The PRECEDE framework was first developed and introduced in the 1970s by Green and colleagues. PRECEDE is based on the premise that, just as a medical diagnosis precedes a treatment plan, an educational diagnosis of the problem is very essential before developing and implementing the intervention plan. Predisposing factors include knowledge, attitudes, beliefs, personal preferences, existing skills, and self-efficacy towards the desired behavior change. Reinforcing factors include factors that reward or reinforce the desired behavior change, including social support, economic rewards, and changing social norms. Enabling factors are skills or physical factors such as availability and accessibility of resources, or services that facilitate achievement of motivation to change behavior. The model has led to more than 1000 published studies, applications and commentaries on the model in the professional and scientific literature.

In the early 1990s the National Center for Chronic Disease Prevention and Health Promotion at the Centers for Disease Control and Prevention (CDC, US Department of Health and Human Services) gave additional national prominence to the PRECEDE model. Dr. Marshall Kreuter, Director of the Division of Chronic Disease Control and Community Intervention and his staff adapted and incorporated PRECEDE within a model planning process offered, with federal technical assistance, to state and local health departments to plan and evaluate health promotion programs (with their coalitions). The CDC model was called PATCH, for Planned Approach to Community Health. The relevance of this initiative to the application of PRECEDE, and the inspiration for some of the extensions of the (PATCH) model to incorporate PROCEED dimensions was detailed in a special issue of the Journal of Health Education in 1992.

In 1991, "PROCEED" was added to the framework in consideration of the growing recognition of the expansion of health education to encompass policy, regulatory and related ecological/environmental factors, in determining health and health behaviors. As health-related behaviors, such as smoking and excessive use of alcohol, increased or became more resistant to change, so did the recognition that these behaviors are influenced by factors such as the media, politics, and businesses, which are outside the direct control of the individuals. Hence more "ecological" methods were needed to identify and influence these environmental and social determinants of health behaviors.
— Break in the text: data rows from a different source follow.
Lemma put_frame p b s :
  meta (put p b s) = meta s /\ page_size (put p b s) = page_size s /\
  extent_pages (put p b s) = extent_pages s /\ migration_target_pages (put p b s) = migration_target_pages s /\
  migration_watermark (put p b s) = migration_watermark s /\ backup_format (put p b s) = backup_format s /\
  fsync (put p b s) = fsync s.
Proof. done. Qed.

Lemma locate_put p b s q : locate (put p b s) q = locate s q.
Proof. done. Qed.

Lemma layout_put p b s : layout_ok s -> layout_ok (put p b s).
Proof. by intros []. Qed.

Lemma calm_put p b s : calm s -> calm (put p b s).
Proof. done. Qed.

(** A list of files extended through [index] and changed there. *)
Lemma alter_extended (g : bytes -> bytes) (fs : list bytes) index j :
  0 <= index -> 0 <= j ->
  alter g (Z.to_nat index) (fs ++ replicate (Z.to_nat (index + 1) - length fs) []) !! Z.to_nat j =
  if j =? index then Some (g (default [] (fs !! Z.to_nat index)))
  else if Z.of_nat (length fs) <=? j then if j <? index then Some [] else None
  else fs !! Z.to_nat j.
Proof.
  intros Hi Hj. set (k := Z.to_nat (index + 1)).
  assert (Happ : forall m : nat, (fs ++ replicate (k - length fs) []) !! m =
    if decide (m < length fs)%nat then fs !! m else if decide (m < k)%nat then Some [] else None).
  { intros m. destruct (decide (m < length fs)%nat); [by rewrite lookup_app_l|].
    rewrite lookup_app_r by lia. destruct (decide (m < k)%nat).
    - apply lookup_replicate_2. lia.
    - apply lookup_ge_None_2. rewrite length_replicate. lia. }
  destruct (Z.eqb_spec j index) as [->|Hne].
  - rewrite list_lookup_alter_eq, Happ. unfold k.
    destruct (decide (Z.to_nat index < length fs)%nat) as [Hl|Hl].
    + destruct (fs !! Z.to_nat index) eqn:E; [done|]. apply lookup_ge_None_1 in E. lia.
    + rewrite decide_True by lia. rewrite (lookup_ge_None_2 fs) by lia. done.
  - rewrite list_lookup_alter_ne by lia. rewrite Happ. unfold k.
    destruct (Z.leb_spec (Z.of_nat (length fs)) j).
    + rewrite decide_False by lia. destruct (Z.ltb_spec j index); [by rewrite decide_True by lia|by rewrite decide_False by lia].
    + by rewrite decide_True by lia.
Qed.

Lemma segment_put s p b (index := fst (locate s p)) j :
  0 <= index -> 0 <= j ->
  segment_at (put p b s) j =
  if j =? index then Some (write_at b (snd (locate s p)) (default [] (segment_at s index)))
  else if Z.of_nat (length (files s)) <=? j then if j <? index then Some [] else None
  else segment_at s j.
Proof.
  intros Hi Hj. unfold segment_at. rewrite !(proj2 (Z.ltb_ge _ 0)) by done.
  unfold put. cbn [files set_dirty set_files]. by apply alter_extended.
Qed.

Section Pages.
Context (s : PageStore).
Hypothesis Hlay : layout_ok s.

Lemma raw_put_same p b : addressable s p -> blen b = page_size s -> raw (put p b s) p = Some b.
Proof.
  intros Hp Hb. destruct (locate_nonneg s p Hlay Hp). pose proof (lo_page s Hlay).
  unfold raw. rewrite locate_put, segment_put, Z.eqb_refl by done. cbn [mbind option_bind].
  change (page_size (put p b s)) with (page_size s). apply window_write_same; lia.
Qed.

Lemma raw_put_other p b q c :
  addressable s p -> addressable s q -> p <> q -> blen b = page_size s ->
  raw s q = Some c -> raw (put p b s) q = Some c.
Proof.
  intros Hp Hq Hne Hb Hr. destruct (locate_nonneg s p Hlay Hp), (locate_nonneg s q Hlay Hq).
  pose proof (lo_page s Hlay). unfold raw in *. rewrite locate_put, segment_put by done.
  change (page_size (put p b s)) with (page_size s).
  destruct (segment_at s (fst (locate s q))) as [f|] eqn:Ef; [|done]. cbn [mbind option_bind] in Hr.
  assert (Hlen : fst (locate s q) < Z.of_nat (length (files s))).
  { unfold segment_at in Ef. split_if; [done|]. apply lookup_lt_Some in Ef. lia. }
  destruct (Z.eqb_spec (fst (locate s q)) (fst (locate s p))) as [E|E].
  - rewrite <- E, Ef. cbn [mbind option_bind default]. rewrite <- Hr. apply window_write_other; try lia; [|done].
    destruct (locate_disjoint s p q Hlay Hp Hq Hne) as [?|?]; [congruence|lia].
  - rewrite (proj2 (Z.leb_gt _ _)) by done. exact Hr.
Qed.

Lemma blen_raw p b : addressable s p -> raw s p = Some b -> blen b = page_size s.
Proof.
  intros Hp Hr. destruct (locate_nonneg s p Hlay Hp). pose proof (lo_page s Hlay). unfold raw in Hr.
  destruct (segment_at s _) as [f|]; [|done]. cbn [mbind option_bind] in Hr. unfold window in Hr.
  split_if; [|done]. simplify_eq. apply blen_sub; lia.
Qed.
End Pages.

(** ** Growing the monolithic file *)

Definition grown (count : Z) (s : PageStore) : PageStore :=
  set_dirty (dirty_segments s ∪ {[0]})
    (set_files (alter (set_len (count * page_size s)) 0%nat (files s)) s).

Lemma extend_mono_eq s count :
  extent_pages s = 0 -> count * page_size s < U64 -> extend_to count s = (Val tt, grown count s).
Proof.
  intros He Hc. unfold extend_to, st_bind, gets, id, modify, mark_segment_dirty, st_fail. cbv beta iota.
  rewrite He, Z.eqb_refl. by rewrite (proj2 (Z.leb_gt _ _)).
Qed.

(** A page in the base file keeps its monolithic offset. *)
Lemma base_offset s p :
  layout_ok s -> addressable s p -> extent_pages s = 0 -> fst (locate s p) = 0 ->
  snd (locate s p) = p * page_size s.
Proof.
  intros Hl [H0 H1] He. pose proof (lo_page s Hl). pose proof (lo_target s Hl). unfold locate, file_offset. rewrite He.
  change (0 <? 0) with false. cbv iota. split_if; cbn [fst snd].
  - intros E. rewrite Z.mod_small; [done|]. apply Z.div_small_iff in E; lia.
  - intros _. apply Z.mod_small. nia.
Qed.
With the emergence of and rapid growth in the field of genetics, the PRECEDE–PROCEED model was revised, in 2005, to include and address the growing knowledge in this field.

== Description ==

The PRECEDE–PROCEED planning model consists of four planning phases, one implementation phase, and three evaluation phases.
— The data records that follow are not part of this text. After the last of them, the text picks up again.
(** C26: The repair of a free list keeps exactly its sound beginning.  Whatever
    the list of an openable store looks like (cycles, links out of the file,
    pages that are not free or do not verify, a wrong count), the truncation
    returns, and afterwards the list consists, in order, of the distinct free
    pages that the links lead through from the old head, up to the first page
    that cannot extend it: the end, a page past the file, one that does not
    verify, is not free or closes a cycle, or the page after the advertised
    number.  The report names its length.  Every other page below the page count
    keeps its bytes, and so do the pages of the list, apart from the last one
    where its link had to be cut; a list that was sound is not written at all. *)
Theorem repair_leaves_a_sound_free_list (s : PageStore) (O : openable s) :
  exists report s' ch e, truncate_free_list_at_corruption crc32 true s = (Val report, s') /\
    free_list s' ch.*1 /\ valid_prefix report = Z.of_nat (length ch) /\
    linked s (free_list_head (meta s)) ch e /\ stops s ch.*1 e /\
    (forall q c, 0 < q < page_count (meta s) -> ~ (last ch.*1 = Some q /\ e <> 0) -> raw s q = Some c -> raw s' q = Some c) /\
    (e = 0 -> free_page_count (meta s) = Z.of_nat (length ch) -> s' = s).
Proof.
  pose proof O as [Hl Hc Hf [Hpc Hpz] Hg Hh Hn].
  destruct (walk_spec s (free_list_head (meta s)) Hl Hf (S (Z.to_nat (free_page_count (meta s))))
    (free_list_head (meta s)) []) as (ch & corrupt & e & Hw & Hli & Hnd & Hst & He);
    [done|constructor|done|by intros ?%not_elem_of_nil|cbn; lia|lia|].
  pose proof (linked_range s ch _ _ Hli) as Hr.
  unfold truncate_free_list_at_corruption. unfold st_bind at 1, gets at 1, id. cbv beta iota zeta.
  unfold st_bind at 1, st_lift at 1. rewrite Hw. cbv beta iota. cbn [negb orb].
  destruct (bool_decide (is_Some corrupt) || negb (Z.of_nat (length ch) =? free_page_count (meta s))) eqn:En; cbn [negb].
  2: { bools. destruct corrupt; [by destruct H; eexists|]. eexists _, s, ch, e. ands; [reflexivity| |done..].
       apply free_list_intro; try done; [|by rewrite length_fmap].
       rewrite (proj1 He eq_refl) in Hli. rewrite <- (app_nil_r ch.*1). by apply (linked_cut s s ch _ 0). }
  fold (cut_step s ch).
  destruct (cut_step_spec s ch e O Hli Hnd) as (s1 & E & L1 & C1 & P1 & N1 & Ch & F1 & K).
  unfold st_bind at 1. rewrite E. cbv beta iota. unfold st_bind at 1, modify at 1. cbv beta iota.
  set (s2 := set_meta _ s1).
  assert (Fl : free_list s2 ch.*1).
  { apply free_list_intro; try done; [by destruct L1| | | |by apply chained_meta| |].
    - cbn. lia.
    - change (page_count (meta s1) * page_size s1 < U64). by rewrite N1, P1.
    - apply sat_add_u64. widths. lia.
    - change (page_count (meta s2)) with (page_count (meta s1)). by rewrite N1.
    - change (free_page_count (meta s2)) with (free_page_count (meta s1)). by rewrite F1, length_fmap. }
  destruct (publish_keeps s2 _ Fl) as (s3 & E3 & Fl3 & _ & _ & K3).
  eexists _, s3, ch, e. split.
  { revert E3. unfold st_bind. destruct (write_superblock crc32 s2) as [[[]| |] s4]; [|done..].
    destruct (sync s4) as [[[]| |] s5]; [|done..]. intros [= ->]. reflexivity. }
  ands; [done|done|done|done| |].
  - intros q c Hq Hnq Hqc. apply K3; [change (page_count (meta s2)) with (page_count (meta s1)); lia|]. by apply K.
  - intros ->%He Hcnt. rewrite Hcnt, Z.eqb_refl in En. done.
Qed.
(** A vacuum segment is adopted whole or not at all.  If
    [adopt_free_pages] accepts a segment, the free list becomes that many pages,
    starting with the new head, followed by the old list, and all of them are
    distinct free pages, although no membership set is kept; if it refuses, the
    store is unchanged. *)
Theorem adoption_extends_the_free_list (s : PageStore) (fl : list Z) (new_head count : Z)
    (F : free_list s fl) (Hf : files_ok s) (Hh : is_u64 new_head) (Hc : 0 < count) :
  match adopt_free_pages crc32 new_head count s with
  | (Val _, s') =>
      exists seg, Z.of_nat (length seg) = count /\ head seg = Some new_head /\ free_list s' (seg ++ fl) /\ NoDup (seg ++ fl)
  | (_, s') => s' = s
  end.
Proof.
  pose proof (adopt_keeps s fl new_head count F Hf Hh Hc) as H.
  destruct (adopt_free_pages crc32 new_head count s) as [[]]; [|done..].
  destruct H as (seg & H1 & H2 & H3). exists seg. ands; try done. exact (fl_nodup _ _ _ H3).
Qed.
| PRECEDE phases | PROCEED phases |
|---|---|
| Phase 1 – Social Diagnosis | Phase 5 – Implementation |
| Phase 2 – Epidemiological, Behavioral & Environmental Diagnosis | Phase 6 – Process Evaluation |
| Phase 3 – Educational & Ecological Diagnosis | Phase 7 – Impact Evaluation |
| Phase 4 – Administrative & Policy Diagnosis | Phase 8 – Outcome Evaluation |

===Phase 1 – Social diagnosis===
The first stage in the program planning phase deals with identifying and evaluating the social problems that affect the quality of life of a population of interest. Social assessment is the "application, through broad participation, of multiple sources of information, both objective and subjective, designed to expand the mutual understanding of people regarding their aspirations for the common good". During this stage, the program planners try to gain an understanding of the social problems that affect the quality of life of the community and its members, their strengths, weaknesses, and resources; and their readiness to change. This is done through various activities such as developing a planning committee, holding community forums, and conducting focus groups, surveys, and/or interviews. These activities will engage the beneficiaries in the planning process and planners will be able to see the issues just as the community sees them.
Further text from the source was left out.